Advanced Aeromedical Examinations
The next step in the journey toward becoming an astronaut would require the women to go to the Pensacola, Florida and visit the Naval School of Aviation Medicine. Once there, they were scheduled to experience advanced aeromedical examinations. This would be done using military equipment as well as jet aircraft. Two of the 13 women were so dedicated to becoming astronauts; they quit their jobs to attend the advanced aeromedical examinations. All 13 women got some bad news a few days before they were scheduled to be at the Naval School of Aviation Medicine. They received telegrams informing them the testing in Pensacola was canceled. There was no official request from NASA to perform the tests. Without this request, the US Navy would not permit the use of its facilities for this type of testing.
Attempts to Resume Testing
After the testing in Pensacola was canceled, Jerrie Cobb flew to Washington D.C. She was going to contact as many government officials as possible to reinstate the program.

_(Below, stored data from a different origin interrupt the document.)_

(** ** A concrete conversation *)
Module FuseExample.
Import UploadExample HandleExample FsExample.
#[local] Instance example_uploader : FileUploader := uploader_with parts_client.
#[export] Instance example_fuse : FuseDispatch.Filesystem S3Filesystem :=
  S3FuseFilesystem (crc := sum_crc) (env := validating) (proc := test_proc) Prefix_empty HandleExample.config 0 true fs_config s3 None None None (λ t, Ok t) 0 10 10.
Definition se : Session S3Filesystem :=
  {| se_filesystem := fs; se_allowed := Owner; se_session_owner := 1000; se_proto_major := 7; se_proto_minor := 28; se_initialized := true; se_destroyed := false |}.
Definition request (unique : Z) (op : Operation) : fuse_in_header * Operation := (kernel_header unique 2 1000 1000 7 op, op).
Definition open_request (flags : Z) : Operation := OpOpen {| open_in_flags := flags; open_in_unused := 0 |}.
Definition write_request (fh offset : Z) (data : bytes) : Operation :=
  OpWrite {| write_in_fh := fh; write_in_offset := offset; write_in_size := zlen data; write_in_write_flags := 0; write_in_lock_owner := 0;
             write_in_flags := 1; write_in_padding := 0 |} data.
Definition flush_request (fh : Z) : Operation := OpFlush {| flush_in_fh := fh; flush_in_unused := 0; flush_in_padding := 0; flush_in_lock_owner := 0 |}.
Definition read_request (fh offset size : Z) : Operation :=
  OpRead {| read_in_fh := fh; read_in_offset := offset; read_in_size := size; read_in_read_flags := 0; read_in_lock_owner := 0; read_in_flags := 0;
            read_in_padding := 0 |}.
Definition reqs (fh fh' : Z) : list (fuse_in_header * Operation) :=
  [request 1 (open_request 1); request 2 (write_request fh 0 [x01; x02]); request 3 (write_request fh 2 [x03]); request 4 (flush_request fh);
   request 5 (open_request 0); request 6 (read_request fh' 1 10); request 7 (read_request fh' 0 2)].
Lemma request_sent unique op : fits U64 unique → zlen (op_args op) < 2 ^ 32 - 40 → op_ok (kernel_header unique 2 1000 1000 7 op) op → sent_by 2 7 se (request unique op).
Proof. intros Hu Hl Hop. split; [by apply kernel_header_for|]. by repeat split. Qed.
Lemma u64_fits z : is_u64 z → fits U64 z.
Proof. done. Qed.
Ltac struct_fits := unfold fits_all; cbn [layout fields]; repeat (apply Forall2_cons; [assumption || done|]); apply Forall2_nil.
Lemma reqs_sent fh fh' : is_u64 fh → is_u64 fh' → Forall (sent_by 2 7 se) (reqs fh fh').
Proof.
  intros Hfh%u64_fits Hfh'%u64_fits. unfold reqs. repeat (apply Forall_cons; [apply request_sent; [done|done|]|]); [..|apply Forall_nil].
  all: try (split; [struct_fits|done]); struct_fits.
Qed.
End FuseExample.
Lemma written_file_reads_back_witness :
  ∃ opened opened' answers se',
    conversation (H := FuseExample.example_fuse) 4096 4096 FuseExample.se (FuseExample.reqs (op_fh opened) (op_fh opened'))
      (zip_with reply_to (FuseExample.reqs (op_fh opened) (op_fh opened')) ([open_reply opened; write_reply 2; write_reply 1; (0, []); open_reply opened'] ++ answers)) se' ∧
    Forall2 (read_answer UploadExample.version (por_etag FsExample.put_result)) [(1, 10); (0, 2)] answers.
Proof.
  destruct FsExample.fs_file as (st & dst & children & writing & Hd & Hds & Hch & Hst & Hc).
  assert (sb_inodes test_sb_a !! in_ino FsExample.the_file = Some (FsExample.the_file, 1)) as Hf by (by vm_compute).
  assert (idle (sb_open_handles test_sb_a !! in_ino FsExample.the_file)) as Hi by (by vm_compute).
  assert (Forall (λ d : Z * bytes, zlen d.2 < 2 ^ 32) FsExample.ws) as H32 by (by repeat constructor).
  assert (Forall (λ r : Z * Z, 0 ≤ r.1 < 2 ^ 63 ∧ 0 ≤ r.2 < 2 ^ 31) [(1, 10); (0, 2)]) as Hrs by (by repeat constructor).
  assert (0 ≤ cc_file_ttl HandleExample.config) as Httl by (by vm_compute).
  assert (concat (map snd FsExample.ws) ≠ []) as Hne by done.
  assert (start_atomic_upload (FileUploader := FuseExample.example_uploader) 0 (file_key Prefix_empty FsExample.the_file) = Ok FsExample.upload_start) as Hu by reflexivity.
  assert (atomic_writes (up := FuseExample.example_uploader) FsExample.upload_start FsExample.ws = Some FsExample.upload_end) as Hw by reflexivity.
  assert (atomic_complete (FileUploader := FuseExample.example_uploader) FsExample.upload_end = Ok FsExample.put_result) as Hcomp by (by vm_compute).
  assert (is_u64 1) as H1 by done.
  destruct (written_file_reads_back (crc := sum_crc) (env := validating) (up := FuseExample.example_uploader) (proc := HandleExample.test_proc) UploadExample.version
    (pf := FsExample.direct_prefetcher) (FileUploaderLaws0 := HandleExample.working_laws) (FilePrefetcherLaws0 := FsExample.direct_prefetcher_laws) Prefix_empty HandleExample.config 0 true FsExample.fs_config FsExample.s3 None None None (λ t, Ok t) 0 10 10 4096
    FuseExample.se FsExample.the_file test_root (str_of "a") 1 st dst children writing 1 0 7 FsExample.ws FsExample.upload_start FsExample.upload_end FsExample.put_result [(1, 10); (0, 2)]
    (conj eq_refl eq_refl) H1 test_sb_a_inv eq_refl Hd Hds Hch Hf Hst Hc Hi Httl eq_refl (conj eq_refl eq_refl) (conj eq_refl (conj eq_refl eq_refl)) Hu Hw Hcomp Hne
    eq_refl H32 eq_refl FsExample.fs_shows Hrs) as (_ & opened & opened' & H64 & H64' & Hconv).
  destruct (Hconv 4096 (FuseExample.reqs (op_fh opened) (op_fh opened')) eq_refl (FuseExample.reqs_sent _ _ H64 H64')) as (answers & se' & Hans & Hc').
  { repeat (apply Forall2_cons; [by repeat split|]). apply Forall2_nil. }
  exists opened, opened', answers, se'. split; [exact Hc'|exact Hans].
Defined.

Cobb and fellow Mercury 13 member Janey Hart wrote to President John F. Kennedy expressing their frustrations at having the program canceled. They were able to speak with Vice President Lyndon B. Johnson. During July of 1962, a special Subcommittee of the Committee responsible for Science and Astronautics was convened. A public hearing on the issue of female astronauts took place. The goal of the hearings was to investigate any possible gender discrimination. Several members of the Mercury 13 testified before the committee. Jackie Cochran was a member of the Mercury 13 but gave negative testimony about the program. She testified that having a space program for women pilots could undermine the NASA space program. It was stated how NASA required all its astronauts to have earned degrees in engineering and have completed military jet training. At this time, it was revealed that well-known astronaut John Glenn did not meet the degree requirements.

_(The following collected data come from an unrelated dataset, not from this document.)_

(** ** The invariant *)

Record pool_inv (p : Pool) : Prop := {
  pi_max : 0 < max_workers p < u64_modulus;
  pi_bound : worker_count p ≤ max_workers p;
  pi_failed : 0 ≤ failed_spawns p;
  (** every worker was counted before it was spawned *)
  pi_workers : worker_count p = spawned_workers p + count has_counted (threads p) + failed_spawns p;
  pi_idle : idle_worker_count p = count is_idle (threads p) + count is_forgetting (threads p) + count is_spawning (threads p) + lost p;
  (** no idle worker: the pool is full, or a thread is about to add one *)
  pi_grow : idle_worker_count p = 0 → worker_count p = max_workers p ∨ 0 < count is_adding (threads p);
}.

Lemma start_inv max : 0 < max < u64_modulus → pool_inv (start max).
Proof. intros ?. split; simpl; unfold spawned_workers, lost; simpl; try lia. Qed.

(** The counters never wrap. *)
Definition not_idle_yet (t : Thread) : bool := match t with Busy | Adding _ => true | _ => false end.
Lemma idle_le_count p : pool_inv p → 0 ≤ idle_worker_count p ∧ idle_worker_count p + count not_idle_yet (threads p) ≤ worker_count p.
Proof.
  intros [? ? ? Hw Hi _]. unfold spawned_workers, lost in *.
  assert (count is_idle (threads p) + count is_forgetting (threads p) + count is_spawning (threads p) + count is_exited (threads p) +
          count not_idle_yet (threads p) ≤ count was_spawned (threads p) + count has_counted (threads p)) as Hle.
  { clear. induction (threads p) as [|t ts IH]; simpl; [done|]. destruct t as [| |[]|[]|[]| | | | |]; simpl; lia. }
  pose proof (count_nonneg is_idle (threads p)). pose proof (count_nonneg is_forgetting (threads p)). pose proof (count_nonneg is_spawning (threads p)). pose proof (count_nonneg is_exited (threads p)). lia.
Qed.

Ltac count_threads Ht :=
  unfold spawned_workers, workers, panicked, lost in *; cbn [threads set_thread with_idle spawned spawn_failed worker_count idle_worker_count max_workers failed_spawns] in *;
  rewrite ?count_app, ?(count_insert _ _ _ _ _ Ht) in *;
  cbn [count is_idle is_forgetting is_exited is_panicked is_spawning is_adding has_counted is_worker was_spawned not_idle_yet added not_added
       andb orb negb Z.b2z] in *.
Ltac solve_pool_inv Ht := split; count_threads Ht; rewrite ?wadd_small, ?wsub_small in * by (unfold is_u64; lia); try lia.

Lemma worker_step_inv i event p p' : pool_inv p → step i event p = Some p' → pool_inv p'.
Proof.
  intros Hinv Hs. pose proof (idle_le_count p Hinv) as Hle. destruct Hinv as [Hmax Hb Hf Hw Hi Hg]. unfold step in Hs.
  destruct (threads p !! i) as [t|] eqn:Ht; [|done]. simpl in Hs.
  pose proof (count_lookup is_idle _ _ _ Ht) as Hc1. pose proof (count_lookup not_idle_yet _ _ _ Ht) as Hc2.
  pose proof (count_lookup is_adding _ _ _ Ht) as Hc3. pose proof (count_lookup is_spawning _ _ _ Ht) as Hc4.
  pose proof (count_nonneg is_exited (threads p)) as Hc5. pose proof (count_lookup is_forgetting _ _ _ Ht) as Hc6. pose proof u64_modulus_eq.
  destruct t as [| |caller|caller|caller| | | | |], event; try discriminate Hs; simpl in Hc1, Hc2, Hc3, Hc4, Hc6.
  - apply (inj Some) in Hs as <-. destruct (Z.eqb_spec (idle_worker_count p) 1); solve_pool_inv Ht.
  - apply (inj Some) in Hs as <-. solve_pool_inv Ht.
  - apply (inj Some) in Hs as <-. solve_pool_inv Ht.
  - apply (inj Some) in Hs as <-. solve_pool_inv Ht.
  - apply (inj Some) in Hs as <-. solve_pool_inv Ht.
  - unfold fetch_update_worker_count in Hs. destruct (Z.ltb_spec (worker_count p) (max_workers p)); apply (inj Some) in Hs as <-;
      destruct caller; solve_pool_inv Ht.
  - apply (inj Some) in Hs as <-. destruct caller; solve_pool_inv Ht.
  - apply (inj Some) in Hs as <-. destruct caller; solve_pool_inv Ht.
  - apply (inj Some) in Hs as <-. destruct caller; solve_pool_inv Ht.
  - apply (inj Some) in Hs as <-. solve_pool_inv Ht.
  - apply (inj Some) in Hs as <-. solve_pool_inv Ht.
Qed.
Lemma worker_steps_inv p p' : rtc pool_step p p' → pool_inv p → pool_inv p'.
Proof. induction 1 as [|p p1 p2 (i & event & Hs) _ IH]; [done|]. intros Hp. apply IH. by eapply worker_step_inv. Qed.

(** ** The pool settles *)

Definition weight (t : Thread) : nat := match t with TryAdd _ => 3 | Adding _ => 2 | Spawning _ => 1 | _ => 0 end.
Definition pending p : nat := sum_list_with weight (threads p).
Lemma sum_insert (w : Thread → nat) ts i t t' : ts !! i = Some t → (sum_list_with w (<[i := t']> ts) + w t = sum_list_with w ts + w t')%nat.
Proof. revert i. induction ts as [|u ts IH]; intros [|i] Hi; simplify_eq/=; [lia|]. specialize (IH _ Hi). lia. Qed.
Lemma weight_pos p : (0 < pending p)%nat → ∃ i t, threads p !! i = Some t ∧ (0 < weight t)%nat.
Proof.
  unfold pending. generalize (threads p) as ts. intros ts. induction ts as [|t ts IH]; simpl; [lia|]. intros H.
  destruct (decide (0 < weight t)%nat); [by exists 0%nat, t|]. destruct IH as (i & u & Hi & Hu); [lia|]. by exists (S i), u.
Qed.
Lemma weight_zero p : pending p = 0%nat → count is_adding (threads p) = 0 ∧ count is_spawning (threads p) = 0 ∧ count has_counted (threads p) = 0.
Proof.
  unfold pending. induction (threads p) as [|t ts IH]; simpl; [done|]. intros H. destruct IH as (? & ? & ?); [lia|]. destruct t; simpl in *; lia.
Qed.
(** A thread in [try_add_worker] is never blocked. *)
Lemma run_progress p i t : threads p !! i = Some t → (0 < weight t)%nat →
  ∃ p', step i Run p = Some p' ∧ (pending p' < pending p)%nat ∧ lost p' = lost p ∧ panicked p' = panicked p ∧ max_workers p' = max_workers p.
Proof.
  intros Ht Hw. unfold step, fetch_update_worker_count, pending. rewrite Ht. simpl.
  destruct t as [| |caller|caller|caller| | | | |]; simpl in Hw; try lia; [destruct (Z.ltb_spec (worker_count p) (max_workers p))| |]; simpl;
    (eexists; split; [reflexivity|]); destruct caller; (split; [|split; [count_threads Ht; lia|split; [count_threads Ht; lia|reflexivity]]]);
    cbn [threads set_thread with_idle spawned added not_added]; rewrite ?sum_list_with_app;
    match goal with |- context [<[i := ?t']> _] => pose proof (sum_insert weight _ _ _ t' Ht) end; simpl in *; lia.
Qed.
Lemma settles p : ∃ steps p', Forall (λ s, s.2 = Run) steps ∧ run_steps steps p = Some p' ∧ pending p' = 0%nat ∧ lost p' = lost p ∧ panicked p' = panicked p ∧
  max_workers p' = max_workers p ∧ rtc pool_step p p'.
Proof.
  remember (pending p) as n eqn:En. revert p En. induction (lt_wf n) as [n _ IH]. intros p ->. destruct (decide (pending p = 0%nat)) as [H0|H0].
  { exists [], p. repeat split; [constructor|done|constructor]. }
  destruct (weight_pos p) as (i & t & Ht & Hw); [lia|]. destruct (run_progress p i t Ht Hw) as (p1 & Hs & Hlt & Hl & Hn & Hm).
  destruct (IH (pending p1) Hlt p1 eq_refl) as (steps & p' & Hr & Hrun & Hz & Hl' & Hn' & Hm' & Hrtc). exists ((i, Run) :: steps), p'.
  split; [by constructor|]. simpl. rewrite Hs. simpl. repeat split; [done|done|congruence|congruence|congruence|].
  eapply rtc_l; [by exists i, Run|done].
Qed.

During this time, women were prevented from attending Air Force training schools. This made it impossible for women to become military jet pilots. Many members of the Mercury 13 had worked as civilian test pilots. Most had significantly more time flying propeller aircraft than the male astronaut candidates. After all the information had been presented, NASA still refused to permit the members of Mercury 13 any type of equivalency for their time spent flying propeller airplanes.
Never In Space
No member of the Mercury 13 was ever able to make it into space. The program they participated in was never officially sanctioned by NASA. No female was selected as an astronaut candidate until Group 8 was started in 1978. This program was designed to choose astronauts for the Space Shuttle program. In 1983, Sally Ride became the first American female astronaut in space.

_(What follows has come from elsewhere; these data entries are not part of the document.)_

(** One turn of the loop over the beats of a measure. *)
Definition motiveBeatStep (beatsPerMeasure measureNum : Z) (beatGroups : list (Z * list Note))
           (st : (list Motive * Z) * (list Note * Z)) (beat : Z)
  : M ((list Motive * Z) * (list Note * Z)) :=
  let '(acc, (currentMotive, motiveStartBeat)) := st in
  let beatNotes := groupOf beatGroups beat in
  let isStrongBeat := (beat =? 0) || ((beatsPerMeasure =? 4) && (beat =? 2)) in
  if isStrongBeat && (0 <? Zlen currentMotive) then
    acc' <- pushMotive measureNum motiveStartBeat currentMotive acc ;;
    ret (acc', (beatNotes, beat))
  else ret (acc, (currentMotive ++ beatNotes, motiveStartBeat)).

Definition motiveMeasureStep (beatsPerMeasure : Z) (measureGroups : list (Z * list Note))
           (acc : list Motive * Z) (measureNum : Z) : M (list Motive * Z) :=
  let measureNotes := groupOf measureGroups measureNum in
  match measureNotes with
  | [] => ret acc
  | _ =>
      let beatGroups := groupNotesByBeat measureNotes beatsPerMeasure in
      ' (acc', (currentMotive, motiveStartBeat)) <-
        foldM (motiveBeatStep beatsPerMeasure measureNum beatGroups)
              (Zrange beatsPerMeasure) (acc, ([], 0)) ;;
      pushMotive measureNum motiveStartBeat currentMotive acc'
  end.

Definition detectMotives (notes : list Note) (timeSignature : TimeSignature) : M (list Motive) :=
  if Zlen notes <? 2 then ret []
  else
    let beatsPerMeasure := beats timeSignature in
    let measureGroups := groupNotesByMeasure notes in
    let measureNumbers := sortedKeys measureGroups in
    ' (motives, _) <-
      foldM (motiveMeasureStep beatsPerMeasure measureGroups) measureNumbers ([], 0) ;;
    ret (labelMotiveRelationships motives).

(* ---------------------------------------------------------------- *)
(** ** Sub-phrase detection *)

Definition hasRhythmicBreak (notes : list Note) : bool :=
  if Zlen notes <? 4 then false
  else existsb (fun note => Qgeb (n_duration note) 2 || n_isRest note)
               (jsSlice notes 1 (Zlen notes - 1)).

Definition getMotivesInRange (motives : list Motive) (measureNum startBeat endBeat : Z)
  : list Motive :=
  filter (fun m => (mo_measureNumber m =? measureNum)
                   && (startBeat <=? mo_startBeat m) && (mo_startBeat m <? endBeat))
         motives.

Definition calculateSubPhraseSimilarity (sp1 sp2 : SubPhrase) : Q :=
  match sp_notes sp1, sp_notes sp2 with
  | [], _ | _, [] => 0%Q
  | _, _ =>
      let intervalSim :=
        compareArrays (QZ (extractIntervalPattern (sp_notes sp1)))
                      (QZ (extractIntervalPattern (sp_notes sp2))) in
      let rhythmSim :=
        compareArrays (extractRhythmPattern (sp_notes sp1))
                      (extractRhythmPattern (sp_notes sp2)) in
      (intervalSim * (6#10) + rhythmSim * (4#10))%Q
  end.

Definition setSpMaterial (sp : SubPhrase) (material : string)
           (similarTo : option Id) (similarity : option Q) : SubPhrase :=
  {| sp_id := sp_id sp; sp_index := sp_index sp; sp_startMeasure := sp_startMeasure sp;
     sp_endMeasure := sp_endMeasure sp; sp_startBeat := sp_startBeat sp;
     sp_endBeat := sp_endBeat sp; sp_notes := sp_notes sp; sp_motives := sp_motives sp;
     sp_material := material; sp_similarTo := similarTo; sp_similarity := similarity |}.

Definition fromCharCode (n : Z) : string := String (ascii_of_nat (Z.to_nat n)) EmptyString.

(** The inner loop over the earlier sub-phrases: the first one whose
    similarity exceeds 0.5 decides. *)
Fixpoint findSimilarSp (sp : SubPhrase) (earlier : list SubPhrase) : option SubPhrase :=
  match earlier with
  | [] => None
  | prevSp :: earlier' =>
      let similarity := calculateSubPhraseSimilarity sp prevSp in
      if Qgtb similarity (8#10) then
        Some (setSpMaterial sp (append (sp_material prevSp) "'")
                            (Some (sp_id prevSp)) (Some similarity))
      else if Qgtb similarity (5#10) then
        Some (setSpMaterial sp (append (sp_material prevSp) "v")
                            (Some (sp_id prevSp)) (Some similarity))
      else findSimilarSp sp earlier'
  end.

Definition subPhraseMaterialStep (st : list SubPhrase * Z) (sp : SubPhrase)
  : list SubPhrase * Z :=
  let '(done, materialIndex) := st in
  match findSimilarSp sp done with
  | Some sp' => (done ++ [sp'], materialIndex)
  | None =>
      (done ++ [setSpMaterial sp (fromCharCode (97 + materialIndex))
                              (sp_similarTo sp) (sp_similarity sp)],
       Z.min (materialIndex + 1) 25)
  end.

Definition analyzeSubPhraseMaterials (subPhrases : list SubPhrase) : list SubPhrase :=
  fst (fold_left subPhraseMaterialStep subPhrases ([], 0)).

Today, the members of the Mercury 13 program are all considered trailblazers for American female astronauts. They often receive communication from people all over the world thanking them for what they attempted to achieve in the early 1960s. A documentary about their experiences was released in 1998 and was titled “Mercury 13: Secret Astronauts.” A book titled “The Mercury 13: The True Story of Thirteen Women and the Dream of SpaceFlight” was released in 2004.